While this would be a reasonable patch for an isolated protocol
weakness, interoperable clients and servers would require that the
protocol truly be updated to allow such a situation, specifically
that of multiple clientid4's with the same nfs_client_id4 value. The
protocol is currently designed and implemented assuming this can't
happen. We need to either prevent the situation from happening, or
fully adapt to the possibilities which can arise. See Section 4 for
a discussion of such issues.
3.1.3. Client complexity issues
Consider the following situation:
o There are a set of clients C1 through Cn accessing servers S1
through Sm. Each server manages some significant number of
filesystems with the filesystem count L being significantly
greater than m.
o Each client Cx will access a subset of the servers and so will
have up to m clientid's, which we will call Cxy for server Sy.
o Now assume that for load-balancing or other operational reasons,
numbers of filesystems are migrated among the servers. As a
result, each client-server pair will have up to m clientid's and
each client will have up to m**2 clientids. If we add the
possibility of server reboot, the only bound on a client's
clientid count is L.
Now, instead of a clientid4 identifying a client-server pair, we have
many more entities for the client to deal with. In addition, it
isn't clear how new state is to be incorporated in this structure.

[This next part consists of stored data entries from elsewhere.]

Lemma parse_syntax_no_mark text path lg r s str_e :
  yaml_load (resolved s text) = Raise (MarkedYAMLError None str_e) ->
  logs (self s) = Some r ->
  parse yaml_load text path lg s =
  (Raise (AttributeError "NoneType" "line"), after_load path lg text s).
Proof.
  intros Hload Hl. run_parse. load_then Hload Hl.
  unfold after_load, resolved. by rewrite <- app_assoc.
Qed.

Lemma parse_load_raises text path lg s e :
  yaml_load (resolved s text) = Raise e ->
  (forall mark str_e, e <> MarkedYAMLError mark str_e) ->
  parse yaml_load text path lg s = (Raise e, after_load path lg text s).
Proof.
  intros Hload Hne. run_parse. rewrite Hload.
  unfold after_load, resolved. rewrite <- app_assoc.
  destruct e; try done. by destruct (Hne problem_mark str_e).
Qed.

End ParseRuns.

Lemma appended_sink_append h r es r' :
  appended h (sink_append r es h) r' = if decide (r = r') then es else [].
Proof.
  unfold appended. rewrite sink_of_append.
  by rewrite drop_app_length.
Qed.

Section ParseShape.

Context (yaml_load : string -> Outcome RuamelObject).
Implicit Types (s : Session) (text path : string) (lg r : SinkRef).

(** Every run of [parse] starts by resolving, then loading the resolved
    text; after that it either leaves the parser alone, or registers the file
    built from the loaded mapping and the raw text and walks the plugins in
    order, stopping at the first one that raises. *)
Lemma parse_shape text path lg s :
  let run := parse yaml_load text path lg s in
  exists rest,
    calls (snd run) = calls s ++ [EvResolve text; EvYamlLoad (resolved s text)] ++ rest /\
    ((rest = [] /\ self (snd run) = self s) \/
     (exists r items n,
        logs (self s) = Some r /\
        yaml_load (resolved s text) = Return (CommentedMap items) /\
        rest = EvAppendFile (built_file r path text items) ::
               plugin_events (take n (plugins (self s))) (built_file r path text items) /\
        self (snd run) = register (built_file r path text items) (self s) /\
        (forall v, fst run = Return v -> n = length (plugins (self s))))).
Proof.
  intros run. subst run.
  destruct (yaml_load (resolved s text)) as [o|e] eqn:Hload.
  - destruct (is_mapping o) eqn:Hm.
    + destruct o as [items| | | |]; try discriminate.
      destruct (logs (self s)) as [r|] eqn:Hl.
      * rewrite (parse_mapping_wired _ _ _ _ r _ items Hload Hl). cbn zeta.
        set (f := built_file r path text items).
        destruct (plugins_loop_run (plugins (self s)) f (after_append f path lg text s))
          as (n & h & Hs & Hr).
        cbn [fst snd]. rewrite Hs. cbn [self calls after_append].
        exists (EvAppendFile f :: plugin_events (take n (plugins (self s))) f).
        split; [by rewrite <- app_assoc|]. right. exists r, items, n.
        split_and!; try done.
        intros v Hv. apply Hr.
        destruct (fst (for_each _ _ _)) as [[]|]; [done|discriminate].
      * rewrite (parse_mapping_unwired _ _ _ _ _ items Hload Hl).
        exists []. split; [done|by left].
    + rewrite (parse_not_mapping _ _ _ _ _ o Hload Hm).
      exists []. split; [done|by left].
  - destruct e as [t a|m|mark str_e|c].
    1,2,4: rewrite (parse_load_raises _ _ _ _ _ _ Hload) by done;
           exists []; split; [done|by left].
    destruct (logs (self s)) as [r|] eqn:Hl.
    + destruct mark as [[ln col]|].
      * rewrite (parse_syntax_wired _ _ _ _ r _ ln col str_e Hload Hl).
        exists []. split; [done|by left].
      * rewrite (parse_syntax_no_mark _ _ _ _ r _ str_e Hload Hl).
        exists []. split; [done|by left].
    + rewrite (parse_syntax_unwired _ _ _ _ _ mark str_e Hload Hl).
      exists []. split; [done|by left].
Qed.

End ParseShape.

Lemma plugins_loop_heap ps f s :
  fst (for_each ps (fun p => call_plugin_parse p f) s) = Return tt ->
  heap (snd (for_each ps (fun p => call_plugin_parse p f) s)) = plugins_applied ps f (heap s).
Proof.
  revert s. induction ps as [|p ps IH]; intros s; [done|].
  cbn [for_each plugins_applied fold_left]. rewrite bind_run, call_plugin_parse_run.
  destruct (plugin_parse p f (heap s)) as [[[]|e] h1]; cbn [fst snd]; [|discriminate].
  intros Hret. by rewrite (IH _ Hret).
Qed.

(** * Properties of the specification *)

(** ** C10 *)

(** C10. [is_soda_library_available] returns [True] when the import of the
    extension module succeeds and [False] when it raises
    [ModuleNotFoundError]; when the module is absent it returns a boolean and
    no exception leaves the function. *)
Theorem is_soda_library_available_returns_boolean :
  (forall u, is_soda_library_available (Return u) = Return true) /\
  (forall m, is_soda_library_available (Raise (ModuleNotFoundError m)) = Return false) /\
  (forall imp, raised (is_soda_library_available imp) = true ->
               exists e, imp = Raise e /\ forall m, e <> ModuleNotFoundError m).
Proof.
  split_and!; [done..|].
  intros [u|e] Hr; [done|]. exists e. split; [done|].
  intros m ->. discriminate.
Qed.

(** ** C1 *)

Section Claims.

Context (yaml_load : string -> Outcome RuamelObject).
Implicit Types (s : Session) (text path : string) (lg r : SinkRef).

(** [parse] has no [return] with a value: whatever the text, the caller
    never gets a file back. *)
Lemma parse_never_returns_file text path lg s f :
  fst (parse yaml_load text path lg s) <> Return (Some f).
Proof.
  destruct (yaml_load (resolved s text)) as [o|e] eqn:Hload.
  - destruct (is_mapping o) eqn:Hm.
    + destruct o as [items| | | |]; try discriminate.
      destruct (logs (self s)) as [r|] eqn:Hl.
      * rewrite (parse_mapping_wired _ _ _ _ r _ items Hload Hl). cbn.
        by destruct (fst (for_each _ _ _)).
      * by rewrite (parse_mapping_unwired _ _ _ _ _ items Hload Hl).
    + by rewrite (parse_not_mapping _ _ _ _ _ o Hload Hm).
  - destruct e as [t a|m|mark str_e|c].
    1,2,4: by rewrite (parse_load_raises _ _ _ _ _ _ Hload).
    destruct (logs (self s)) as [r|] eqn:Hl.
    + destruct mark as [[ln col]|].
      * by rewrite (parse_syntax_wired _ _ _ _ r _ ln col str_e Hload Hl).
      * by rewrite (parse_syntax_no_mark _ _ _ _ r _ str_e Hload Hl).
    + by rewrite (parse_syntax_unwired _ _ _ _ _ mark str_e Hload Hl).
Qed.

The limitations of the migrated state (inability to be freed on
reboot) would argue against adding more such state but trying to
avoid that would run into its own difficulties. For example, a
single lockowner string presented under two different clientids would
appear as two different entities.
Thus we have to choose between:
o indefinite prolongation of foreign clientid's even after all
transferred state is gone.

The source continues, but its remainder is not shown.